The Dangers of ETF Investing
By Rob Fannon, editor, Phase I Investor
December 8, 2006
It’s often called the knowledge hurdle.
The monthly research trips. The years of intensive study required. The industry contacts you’ve got to have in the Rolodex. The ability to value new drugs…
The knowledge hurdle is what makes biotech investing an incredibly difficult – and usually costly – activity. Unless you’re able to climb over it, you’re bound to lose money in biotechnology. It also makes this type of investing incredibly profitable if you have the time and budget to get it right.
As I told Phase 1 readers last month, our average biotech stock is up 70% this year… and Big Pharma’s takeover binge has helped send valuations in this sector to historical highs. Merck’s buyout – at a 100% premium – of one of our portfolio stocks, Sirna Therapeutics (RNAI), is the latest sign that now is a great time to be a biotech investor.
So how did one of the major biotech ETFs manage to lose money this year?
Most people think that ETFs conveniently eliminate the hardest part of investing.

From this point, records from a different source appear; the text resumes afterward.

(** X9: when at most one configured key validates a challenge, the order of
  the keys does not matter to the client. For two configurations that hold
  the same keys in different orders, the handler ends the same way and
  makes the same calls after key selection (hashing, lookup, verification,
  signing and log entries, with the same arguments); only the parse
  attempts before the selection differ. *)
Theorem key_order_irrelevant_with_one_valid_key h W r ss ss' :
  Permutation ss ss' ->
  (forall s1 s2, In s1 ss -> In s2 ss ->
     accepts h W (Decode W r).1 s1 -> accepts h W (Decode W r).1 s2 -> s1 = s2) ->
  outcome (ServeHTTP (setSigningAddresses ss' h) W r) =
  outcome (ServeHTTP (setSigningAddresses ss h) W r) /\
  laterCalls (calls (ServeHTTP (setSigningAddresses ss' h) W r)) =
  laterCalls (calls (ServeHTTP (setSigningAddresses ss h) W r)).
Proof.
  intros Hperm Huniq.
  unfold calls, outcome, ServeHTTP, bind, call. simpl.
  destruct (Decode W r) as [req [e|]]; simpl in *; [split; reflexivity|].
  fold declared. rewrite !range_setSigningAddresses.
  destruct (candidates_split h W req ss)
    as [Hall|(pre & s & post & t & id & hd & Hss & Hpre & Hs)].
  - assert (Hall' : Forall (rejects h W req) ss')
      by (eapply Permutation_Forall; eassumption).
    destruct (range_rejected h W req ss declared Hall) as (v & -> & Hv).
    destruct (range_rejected h W req ss' declared Hall') as (v' & -> & Hv').
    simpl in Hv, Hv'. rewrite Hv, Hv'. simpl.
    rewrite !app_nil_r, !laterCalls_reads. split; reflexivity.
  - assert (Hins : In s ss) by (rewrite Hss; apply in_or_app; right; left; reflexivity).
    destruct (candidates_split h W req ss')
      as [Hall'|(pre' & s' & post' & t' & id' & hd' & Hss' & Hpre' & Hs')].
    + exfalso.
      assert (Hin' : In s ss') by (eapply Permutation_in; eassumption).
      rewrite List.Forall_forall in Hall'. apply (Hall' s Hin').
      rewrite Hs. reflexivity.
    + assert (Hins' : In s' ss).
      { eapply Permutation_in; [apply Permutation_sym; exact Hperm|].
        rewrite Hss'. apply in_or_app; right; left; reflexivity. }
      assert (Heq : s' = s).
      { apply Huniq; try assumption; unfold accepts.
        - rewrite Hs'. reflexivity.
        - rewrite Hs. reflexivity. }
      subst s'. rewrite Hs in Hs'. injection Hs' as <- <- <-.
      rewrite Hss, Hss'.
      rewrite (range_first h W req pre s post t id hd declared Hpre Hs).
      rewrite (range_first h W req pre' s post' t id hd declared Hpre' Hs).
      unfold Render, RenderJSON, Info, Error, deref, ret, call. simpl.
      repeat (next_case; simpl).
      all: split; [reflexivity|].
      all: rewrite ?laterCalls_app, ?laterCalls_reads; reflexivity.
Qed.

Lemma key_order_irrelevant_with_one_valid_key_witness :
  outcome (ServeHTTP (setSigningAddresses [Sample.server2; Sample.server1]
                        (Sample.handler true (300 * time.Second)))
             (Sample.world true) (Sample.post "GALICE:A+B")) =
  outcome (ServeHTTP (setSigningAddresses [Sample.server1; Sample.server2]
                        (Sample.handler true (300 * time.Second)))
             (Sample.world true) (Sample.post "GALICE:A+B")).
Proof.
  refine (proj1 (key_order_irrelevant_with_one_valid_key
    (Sample.handler true (300 * time.Second)) (Sample.world true)
    (Sample.post "GALICE:A+B") [Sample.server1; Sample.server2]
    [Sample.server2; Sample.server1] _ _)).
  - apply perm_swap.
  - intros s1 s2 H1 H2 A1 A2. simpl in H1, H2.
    destruct H1 as [<-|[<-|[]]]; destruct H2 as [<-|[<-|[]]];
      try reflexivity; vm_compute in A1, A2; discriminate.
Defined.

(** X10: the policy flag can only change an Unauthorized answer. If the
  handler with the flag off answers a request with anything but
  Unauthorized (a token, BadRequest, ServerError), the handler with the
  flag set either way runs exactly the same. *)
Theorem flag_changes_only_unauthorized h W r b :
  AllowAccountsThatDoNotExist h = false ->
  outcome (ServeHTTP h W r) <> Rendered unauthorized ->
  ServeHTTP (setAllow b h) W r = ServeHTTP h W r.
Proof.
  intros Hoff Hout. revert Hout. open_handler. rewrite Hoff.
  destruct (Decode W r) as [req [e|]]; simpl; [reflexivity|].
  rewrite range_setAllow.
  repeat (next_case; simpl).
  all: intros Hout; try reflexivity.
  all: exfalso; apply Hout; reflexivity.
Qed.

Lemma flag_changes_only_unauthorized_witness :
  ServeHTTP (setAllow true (Sample.handler false (300 * time.Second)))
    (Sample.world true) (Sample.post "GDOWN:A") =
  ServeHTTP (Sample.handler false (300 * time.Second))
    (Sample.world true) (Sample.post "GDOWN:A").
Proof.
  apply flag_changes_only_unauthorized.
  - reflexivity.
  - vm_compute. discriminate.
Defined.

(** ** The token's dates at the edges *)

Lemma wrap64_high z : 2 ^ 63 <= z < 2 ^ 63 + 2 ^ 64 -> wrap64 z = z - 2 ^ 64.
Proof.
  unfold wrap64. intros H.
  rewrite <- (Z.mod_unique (z + 2 ^ 63) (2 ^ 64) 1 (z + 2 ^ 63 - 2 ^ 64)); lia.
Qed.

(** [Unix] then [Unix()] gives the seconds back, over the whole int64
  range; the zero [Time] is hit at one value only. *)
Lemma numericDate_unix m :
  int64_range m ->
  jwt.NewNumericDate (time.Unix m 0) =
    if m =? - time.unixToInternal then None else Some m.
Proof.
  unfold int64_range. intros Hm.
  pose proof unixToInternal_value as Hu.
  unfold time.Unix.
  change ((0 <? 0) || (1000000000 <=? 0)) with false. cbv iota.
  unfold time.unixTime, jwt.NewNumericDate, time.IsZero, time.UnixSec, time.internalToUnix;
    cbn [time.ext time.nsec].
  rewrite Z.eqb_refl, andb_true_r.
  destruct (Z_lt_le_dec (m + time.unixToInternal) (2 ^ 63)) as [Hlow|Hhigh].
  - rewrite (wrap64_small (m + time.unixToInternal)) by (unfold int64_range; lia).
    destruct (Z.eqb_spec (m + time.unixToInternal) 0) as [Hz|Hnz];
      destruct (Z.eqb_spec m (- time.unixToInternal)) as [Hz'|Hnz']; try lia;
      [reflexivity|].
    f_equal. replace (m + time.unixToInternal + - time.unixToInternal) with m by lia.
    apply wrap64_small. unfold int64_range. lia.
  - rewrite (wrap64_high (m + time.unixToInternal)) by lia.
    destruct (Z.eqb_spec (m + time.unixToInternal - 2 ^ 64) 0) as [Hz|Hnz];
      destruct (Z.eqb_spec m (- time.unixToInternal)) as [Hz'|Hnz']; try lia.
    f_equal. unfold wrap64.
    rewrite <- (Z.mod_unique (m + time.unixToInternal - 2 ^ 64 + - time.unixToInternal + 2 ^ 63)
                  (2 ^ 64) (-1) (m + 2 ^ 63)); lia.
Qed.

(** The dates of the one claim set of a run that issues a token, as the
  handler computes them from the selected challenge. *)
Lemma issued_dates h W r res req l0 v t :
  outcome (ServeHTTP h W r) = RenderedJSON res ->
  Decode W r = (req, None) ->
  rangeSigningAddresses h W req (SigningAddresses h) declared = (l0, Next v) ->
  tx v = Some t ->
  exists claims,
    signedClaims (calls (ServeHTTP h W r)) = [claims] /\
    jwt.IssuedAt claims =
      jwt.NewNumericDate (time.Unix (txnbuild.MinTime (txnbuild.Timebounds_of t)) 0) /\
    jwt.Expiry claims =
      jwt.NewNumericDate
        (time.Add (time.Unix (txnbuild.MinTime (txnbuild.Timebounds_of t)) 0)
           (JWTExpiresIn h)).
Proof.
  intros Hout Hd Hr Ht. revert Hout.
  destruct (range_shape h W req (SigningAddresses h) declared eq_refl)
    as (cs & v' & Hr' & _).
  rewrite Hr in Hr'. injection Hr' as -> ->.
  enter_handler Hd Hr. rewrite Ht. simpl.
  repeat (next_case; simpl).
  all: try discriminate.
  all: intros _; eexists; log_claims.
  all: split; [reflexivity|split; reflexivity].
Qed.

(** X11: the issuedAt claim is the challenge's minimum time bound for every
  int64 value of it but one: at -62135596800, the Unix second of Go's zero
  [Time], the claim set carries no issuedAt at all. *)
Theorem issued_at_over_int64 h W r res req l0 v t :
  outcome (ServeHTTP h W r) = RenderedJSON res ->
  Decode W r = (req, None) ->
  rangeSigningAddresses h W req (SigningAddresses h) declared = (l0, Next v) ->
  tx v = Some t ->
  int64_range (txnbuild.MinTime (txnbuild.Timebounds_of t)) ->
  exists claims,
    signedClaims (calls (ServeHTTP h W r)) = [claims] /\
    jwt.IssuedAt claims =
      if txnbuild.MinTime (txnbuild.Timebounds_of t) =? -62135596800
      then None
      else Some (txnbuild.MinTime (txnbuild.Timebounds_of t)).
Proof.
  intros Hout Hd Hr Ht Hm.
  destruct (issued_dates h W r res req l0 v t Hout Hd Hr Ht) as (claims & Hc & Hi & _).
  exists claims. split; [exact Hc|].
  rewrite Hi, (numericDate_unix _ Hm). reflexivity.
Qed.

(** X12: a misconfigured duration shows in the token. For a minimum time
  bound in [0, 2^62) and a duration in the int64 range: a duration of less
  than one second (zero included) gives expiry equal to issuedAt, a
  negative duration gives expiry before issuedAt, and expiry lies after
  issuedAt exactly when the duration is at least one second. *)
Theorem expiry_against_issued_at h W r res req l0 v t :
  outcome (ServeHTTP h W r) = RenderedJSON res ->
  Decode W r = (req, None) ->
  rangeSigningAddresses h W req (SigningAddresses h) declared = (l0, Next v) ->
  tx v = Some t ->
  0 <= txnbuild.MinTime (txnbuild.Timebounds_of t) < 2 ^ 62 ->
  int64_range (JWTExpiresIn h) ->
  exists claims iat exp,
    signedClaims (calls (ServeHTTP h W r)) = [claims] /\
    jwt.IssuedAt claims = Some iat /\
    jwt.Expiry claims = Some exp /\
    (0 <= JWTExpiresIn h < time.Second -> exp = iat) /\
    (JWTExpiresIn h < 0 -> exp < iat) /\
    (iat < exp <-> time.Second <= JWTExpiresIn h).
Proof.
  intros Hout Hd Hr Ht Hm Hdur.
  destruct (issued_dates h W r res req l0 v t Hout Hd Hr Ht) as (claims & Hc & Hi & He).
  set (m := txnbuild.MinTime (txnbuild.Timebounds_of t)) in *.
  destruct (add_seconds m (JWTExpiresIn h) Hm Hdur) as (ns & Hadd).
  pose proof (duration_seconds_bound _ Hdur) as Hq.
  pose proof unixToInternal_value as Hu.
  rewrite (unix_seconds m Hm) in Hi, He. rewrite Hadd in He.
  rewrite numericDate_seconds in Hi by lia.
  rewrite numericDate_seconds in He by lia.
  exists claims, m, (m + JWTExpiresIn h / 1000000000).
  split; [exact Hc|]. split; [exact Hi|]. split; [exact He|].
  unfold time.Second.
  pose proof (Z.div_mod (JWTExpiresIn h) 1000000000 ltac:(lia)) as Hdm.
  pose proof (Z.mod_pos_bound (JWTExpiresIn h) 1000000000 ltac:(lia)) as Hmb.
  split; [|split; [|split]]; intros; lia.
Qed.

Lemma range_setClient c h W req ss v :
  rangeSigningAddresses (setClient c h) W req ss v = rangeSigningAddresses h W req ss v.
Proof.
  revert v. induction ss as [|s rest IH]; intros v; simpl; [reflexivity|].
  destruct (ReadChallengeTx W (Transaction req) (keypair.Address s)
    (NetworkPassphrase h) (Domain h) (HomeDomains h)) as [[[t i] d] [e|]]; simpl.
  - rewrite IH. reflexivity.
  - reflexivity.
Qed.

(** X13: the low and medium thresholds of the account have no influence.
  Against two ledgers that report, for every account, the same lookup
  error, the same high threshold and the same signer table, the handler
  runs exactly the same: same calls, same log, same response. *)
Theorem lower_thresholds_unused h W r c1 c2 :
  sameButLowerThresholds c1 c2 ->
  ServeHTTP (setClient c1 h) W r = ServeHTTP (setClient c2 h) W r.
Proof.
  intros Hsame. open_handler.
  destruct (Decode W r) as [req [e|]]; simpl; [reflexivity|].
  rewrite !range_setClient.
  destruct (range_shape h W req (SigningAddresses h)
    (mkVars None "" None "" None) eq_refl) as (cs & v & -> & _).
  destruct (signingAddress v) as [s|]; simpl; [|reflexivity].
  destruct (String.eqb (homeDomain v) ""); simpl; [reflexivity|].
  destruct (tx v) as [t|]; simpl; [|reflexivity].
  destruct (HashHex W t (NetworkPassphrase h)) as [hash [e|]]; simpl; [reflexivity|].
  destruct (Hsame (auroraclient.mkAccountRequest (clientAccountID v)))
    as (Herr & Hhigh & Hsum).
  destruct (AccountDetail c1 (auroraclient.mkAccountRequest (clientAccountID v)))
    as [acct1 e1].
  destruct (AccountDetail c2 (auroraclient.mkAccountRequest (clientAccountID v)))
    as [acct2 e2].
  simpl in Herr, Hhigh, Hsum. subst e2. rewrite Hhigh, Hsum.
  repeat (next_case; simpl).
  all: reflexivity.
Qed.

There’s no longer a need to delve into thousands of individual stocks in search of the big winner. Simply buy ETFs from the hottest sectors and leave it alone. That’s not the case with the Merrill Lynch Biotech ETF (BBH). The Merrill Lynch ETF is actually down 7% on the year.
Why? Just two companies lock up a full 63% of the ETF, hardly representative of the supposed “basket of companies” that ETFs claim to represent.
Amgen (AMGN) and Genentech (DNA) make up 25% and 38% of the Merrill Lynch ETF, respectively. These two companies attract the dumb money when the sector gets hot.
The problem is, Amgen and Genentech no longer represent the typical innovative player in the biotech sector. With market caps over $80 billion, each is more like a Big Pharma behemoth than a biotech company. And, just like most big drug companies, they’re overvalued and overfollowed.
If you insist on owning an ETF in this field, you’d do better to find equally weighted ETFs, such as the PowerShares Biotech and Genome ETF (PBE).
But the best way to invest in the sector is to follow the Phase 1 strategy and buy individual companies with the highest risk/reward ratios. This is the same cherry-picking strategy that Big Pharma employs when snatching up smaller companies to fill thinning pipelines. The big drug companies have been on an acquisition tear recently, which will continue. Here’s one reason why:
This past weekend, the drug industry lost one of the most promising drugs in development due to safety problems. Pfizer (PFE) was forced to abandon the new heart drug it was developing to replace Lipitor, the top-selling drug in the world, as it comes off patent in a few years.
Pfizer has to swallow the fact that the $800 million it invested in the drug will go for naught, not to mention the $21 billion of lost market cap.
Quite simply, Big Pharma’s loss works to biotech’s gain. Major biotech indices climbed on news of Pfizer’s setback. Expect sector valuations to continue to improve across 2007 and beyond.
The big drug companies will keep on the massive buyout hunt, which took off in the second half of this year. As I mentioned, this rush to fill up pipelines has helped us make an average of 70% this year. I believe it’s just the beginning of a multiyear trend.
Just don’t count on making the most of it with an ETF.